#### THE TASK
The expected answer is the set of lines in the data below between the line holding "callback_eof : bool;" and the line holding "r; wire := x;", inclusive, written out exactly.

[Saved data entries]
====

Section client.
Context {CT : ClientTypes}.

Variant ClientError :=
  | Origin (expected : MailAddr)
  | ClientError_Json (cause : Json.Error Json.JsonSyntaxError)
  | MissingProof.

(** The waits of the processing of a response, and of the operation of a request. *)
Variant ReplyStage := Reply_Start | Reply_Verifying | Reply_Capacity.
Variant Stage :=
  | Stage_Start
  | Stage_Acquiring
  | Stage_Protecting
  | Stage_Visible
  | Stage_Receiving
  | Stage_Replying (position : nat).

Record Response := {
  native_reply : Result Sample NativeReplyError;
  wire : option (Bytes * Bytes);
  shape : option (Result () ClientError);
  verified : Provision Panic (Result Receipt VerificationError);
  decoded : option (Result (Message + Attempt (Result () (TrySendError Message))) DecodingError);
  reply_refusal : option ReplyError;
  reply_stage : option ReplyStage
}.

Record ClientRequest := {
  outgoing : Outgoing;
  refusal : option ClientError;
  encoded : option (Result (option Bytes) EncodingError);
  protected : Provision Panic (Result Bytes ProtectionError);
  permission : option RequestError;
  capacity : option AcquireError;
  query : Attempt (Result () QueryError);
  incoming : bool;
  callback_refusal : option CallbackError;
  replies : list Response;
  callback_eof : bool;
  stage : option Stage
}.

Definition set_wire (x : option (Bytes * Bytes)) (r : Response) : Response :=
  {| native_reply := native_reply r; wire := x; shape := shape r; verified := verified r;
     decoded := decoded r; reply_refusal := reply_refusal r; reply_stage := reply_stage r |}.
Definition set_shape (x : option (Result () ClientError)) (r : Response) : Response :=
  {| native_reply := native_reply r; wire := wire r; shape := x; verified := verified r; decoded
     := decoded r; reply_refusal := reply_refusal r; reply_stage := reply_stage r |}.
Definition set_verified (x : Provision Panic (Result Receipt VerificationError)) (r : Response) : Response :=
  {| native_reply := native_reply r; wire := wire r; shape := shape r; verified := x; decoded :=
     decoded r; reply_refusal := reply_refusal r; reply_stage := reply_stage r |}.
Definition set_decoded (x : option (Result (Message + Attempt (Result () (TrySendError Message))) DecodingError)) (r : Response) : Response :=
  {| native_reply := native_reply r; wire := wire r; shape := shape r; verified := verified r;
     decoded := x; reply_refusal := reply_refusal r; reply_stage := reply_stage r |}.
Definition set_reply_refusal (x : option ReplyError) (r : Response) : Response :=
  {| native_reply := native_reply r; wire := wire r; shape := shape r; verified := verified r;
     decoded := decoded r; reply_refusal := x; reply_stage := reply_stage r |}.
Definition set_reply_stage (x : option ReplyStage) (r : Response) : Response :=
  {| native_reply := native_reply r; wire := wire r; shape := shape r; verified := verified r;
     decoded := decoded r; reply_refusal := reply_refusal r; reply_stage := x |}.
Definition set_refusal (x : option ClientError) (r : ClientRequest) : ClientRequest :=
  {| outgoing := outgoing r; refusal := x; encoded := encoded r; protected := protected r;
     permission := permission r; capacity := capacity r; query := query r; incoming := incoming
     r; callback_refusal := callback_refusal r; replies := replies r; callback_eof :=
     callback_eof r; stage := stage r |}.
Definition set_encoded (x : option (Result (option Bytes) EncodingError)) (r : ClientRequest) : ClientRequest :=
  {| outgoing := outgoing r; refusal := refusal r; encoded := x; protected := protected r;
     permission := permission r; capacity := capacity r; query := query r; incoming := incoming
     r; callback_refusal := callback_refusal r; replies := replies r; callback_eof :=
     callback_eof r; stage := stage r |}.
Definition set_protected (x : Provision Panic (Result Bytes ProtectionError)) (r : ClientRequest) : ClientRequest :=
  {| outgoing := outgoing r; refusal := refusal r; encoded := encoded r; protected := x;
     permission := permission r; capacity := capacity r; query := query r; incoming := incoming
     r; callback_refusal := callback_refusal r; replies := replies r; callback_eof :=
     callback_eof r; stage := stage r |}.
Definition set_permission (x : option RequestError) (r : ClientRequest) : ClientRequest :=
  {| outgoing := outgoing r; refusal := refusal r; encoded := encoded r; protected := protected
     r; permission := x; capacity := capacity r; query := query r; incoming := incoming r;
     callback_refusal := callback_refusal r; replies := replies r; callback_eof := callback_eof
     r; stage := stage r |}.
Definition set_capacity (x : option AcquireError) (r : ClientRequest) : ClientRequest :=
  {| outgoing := outgoing r; refusal := refusal r; encoded := encoded r; protected := protected
     r; permission := permission r; capacity := x; query := query r; incoming := incoming r;
     callback_refusal := callback_refusal r; replies := replies r; callback_eof := callback_eof
     r; stage := stage r |}.
Definition set_query (x : Attempt (Result () QueryError)) (r : ClientRequest) : ClientRequest :=
  {| outgoing := outgoing r; refusal := refusal r; encoded := encoded r; protected := protected
     r; permission := permission r; capacity := capacity r; query := x; incoming := incoming r;
     callback_refusal := callback_refusal r; replies := replies r; callback_eof := callback_eof
     r; stage := stage r |}.
Definition set_incoming (x : bool) (r : ClientRequest) : ClientRequest :=
  {| outgoing := outgoing r; refusal := refusal r; encoded := encoded r; protected := protected
     r; permission := permission r; capacity := capacity r; query := query r; incoming := x;
     callback_refusal := callback_refusal r; replies := replies r; callback_eof := callback_eof
     r; stage := stage r |}.
Definition set_callback_refusal (x : option CallbackError) (r : ClientRequest) : ClientRequest :=
  {| outgoing := outgoing r; refusal := refusal r; encoded := encoded r; protected := protected
     r; permission := permission r; capacity := capacity r; query := query r; incoming :=
     incoming r; callback_refusal := x; replies := replies r; callback_eof := callback_eof r;
     stage := stage r |}.
Definition set_replies (x : list Response) (r : ClientRequest) : ClientRequest :=
  {| outgoing := outgoing r; refusal := refusal r; encoded := encoded r; protected := protected
     r; permission := permission r; capacity := capacity r; query := query r; incoming :=
     incoming r; callback_refusal := callback_refusal r; replies := x; callback_eof :=
     callback_eof r; stage := stage r |}.
Definition set_callback_eof (x : bool) (r : ClientRequest) : ClientRequest :=
  {| outgoing := outgoing r; refusal := refusal r; encoded := encoded r; protected := protected
     r; permission := permission r; capacity := capacity r; query := query r; incoming :=
     incoming r; callback_refusal := callback_refusal r; replies := replies r; callback_eof :=
     x; stage := stage r |}.
Definition set_stage (x : option Stage) (r : ClientRequest) : ClientRequest :=
  {| outgoing := outgoing r; refusal := refusal r; encoded := encoded r; protected := protected
     r; permission := permission r; capacity := capacity r; query := query r; incoming :=
     incoming r; callback_refusal := callback_refusal r; replies := replies r; callback_eof :=
     callback_eof r; stage := x |}.

Definition new_response (native : Result Sample NativeReplyError) : Response :=
  {| native_reply := native; wire := None; shape := None; verified := no_provision; decoded := None;
     reply_refusal := None; reply_stage := Some Reply_Start |}.
Definition new_client_request (original : Outgoing) : ClientRequest :=
  {| outgoing := original; refusal := None; encoded := None; protected := no_provision;
     permission := None; capacity := None; query := Unattempted; incoming := false;
     callback_refusal := None; replies := []; callback_eof := false; stage := None |}.

(** What the host of a client sees of one row. *)
Variant ClientEvent :=
  | Ev_Request (granted : bool)
  | Ev_Get (encoded proof : Bytes)
  | Ev_Reply (position : nat) (granted : bool)
  | Ev_Deliver (position : nat) (message : Message) (answer : Result () (TrySendError Message)).

(** What the host answers to one segment. *)
Record ClientHost := {
  select_permission : Result () RequestError;
  get_permission : Result () RequestError;
  reply_permission : Result () ReplyError;
  delivery_permission : Result () ReplyError;
  acquired : Result () AcquireError;
  protect_made : option Panic;
  protect_polled : Polled Panic (Result Bytes ProtectionError);
  verify_made : option Panic;
  verify_polled : Polled Panic (Result Receipt VerificationError);
  provider_dropped : option Panic;
  joined : bool;
  visible : option (Result () QueryError);
  get_returned : Result () QueryError;
  received : option (Result Sample NativeReplyError);
  try_send : Message → Result () (TrySendError Message)
}.

(** [try_send] returns the message it does not take. *)
Definition honest_host (h : ClientHost) : Prop :=
  ∀ message error, try_send h message = Err error →
    error = TrySend_Full message ∨ error = TrySend_Closed message.

(** The source's policies and limits. *)
Record ClientInputs := {
  client_limits : ClientLimits;
  json_limits : Json.Limits;
  encode : Outgoing → MailAddr → Result (option Bytes) EncodingError;
  decode : Receipt → Bytes → Outgoing → Result Message DecodingError
}.

Section operations.
Context (inputs : ClientInputs) (target : MailAddr).
Implicit Types (r : ClientRequest) (s : Response) (h : ClientHost).

(** ** Selection of an acquired row *)

(** [Client::select]: a row of another origin is refused before any policy. *)
Definition select h r : ClientRequest * list ClientEvent :=
  if bool_decide (from (outgoing r) = target) then
    match select_permission h with
    | Err cause => (set_permission (Some cause) r, [Ev_Request false])
    | Ok _ => (set_encoded (Some (encode inputs (outgoing r) target)) r, [Ev_Request true])
    end
  else (set_refusal (Some (Origin target)) r, []).

(** ** One response *)

Definition ReplySegment : Type := option (Response * list ClientEvent).
Definition reply_leaves s (events : list ClientEvent) : ReplySegment := Some (set_reply_stage None s, events).
Definition reply_waits (stage : ReplyStage) s (events : list ClientEvent) : ReplySegment :=
  Some (set_reply_stage (Some stage) s, events).

(** The message of an eligible slot: constructed, or returned by a full mailbox. *)
Definition eligible (slot : Message + Attempt (Result () (TrySendError Message))) : option Message :=
  match slot with
  | inl message => Some message
  | inr (Returned (Err (TrySend_Full message))) => Some message
  | inr _ => None
  end.

(** One turn of the delivery loop of [Client::reply], under fresh authority. *)
Definition deliver position h s (events : list ClientEvent) : ReplySegment :=
  match delivery_permission h with
  | Err cause => reply_leaves (set_reply_refusal (Some cause) s) (events ++ [Ev_Reply position false])
  | Ok _ =>
      let events := events ++ [Ev_Reply position true] in
      match decoded s with
      | Some (Ok slot) =>
          match eligible slot with
          | None => reply_leaves s events
          | Some message =>
              let answer := try_send h message in
              let s := set_decoded (Some (Ok (inr (Returned answer)))) s in
              let events := events ++ [Ev_Deliver position message answer] in
              match answer with
              | Err (TrySend_Full _) => reply_waits Reply_Capacity s events
              | _ => reply_leaves s events
              end
          end
      | _ => reply_leaves s events
      end
  end.

Definition begin_reply h s : ReplySegment :=
  match native_reply s with
  | Err _ => reply_leaves s []
  | Ok sample =>
      match attachment sample with
      | None => reply_leaves (set_shape (Some (Err MissingProof)) s) []
      | Some proof =>
          if (Npos (Json.input_bytes (json_limits inputs)) <? len (payload sample))%N then
            reply_leaves (set_shape (Some (Err (ClientError_Json Json.InputBytes))) s) []
          else if (Npos (Json.proof_bytes (json_limits inputs)) <? len proof)%N then
            reply_leaves (set_shape (Some (Err (ClientError_Json Json.ProofBytes))) s) []
          else
            match Json.check (payload sample) proof (json_limits inputs) with
            | Some (Some checked) =>
                let s := set_shape (Some (map_err ClientError_Json checked))
                           (set_wire (Some (payload sample, proof)) s) in
                match checked with
                | Err _ => reply_leaves s []
                | Ok _ =>
                    let '(slots, running) := provide_begin (verify_made h) (verified s) in
                    let s := set_verified slots s in
                    if running then reply_waits Reply_Verifying s [] else reply_leaves s []
                end
            | _ => panic!
            end
      end
  end.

====

#### ANSWER FOR THE TASK
  callback_eof : bool;
  stage : option Stage
}.

Definition set_wire (x : option (Bytes * Bytes)) (r : Response) : Response :=
  {| native_reply := native_reply r; wire := x; shape := shape r; verified := verified r;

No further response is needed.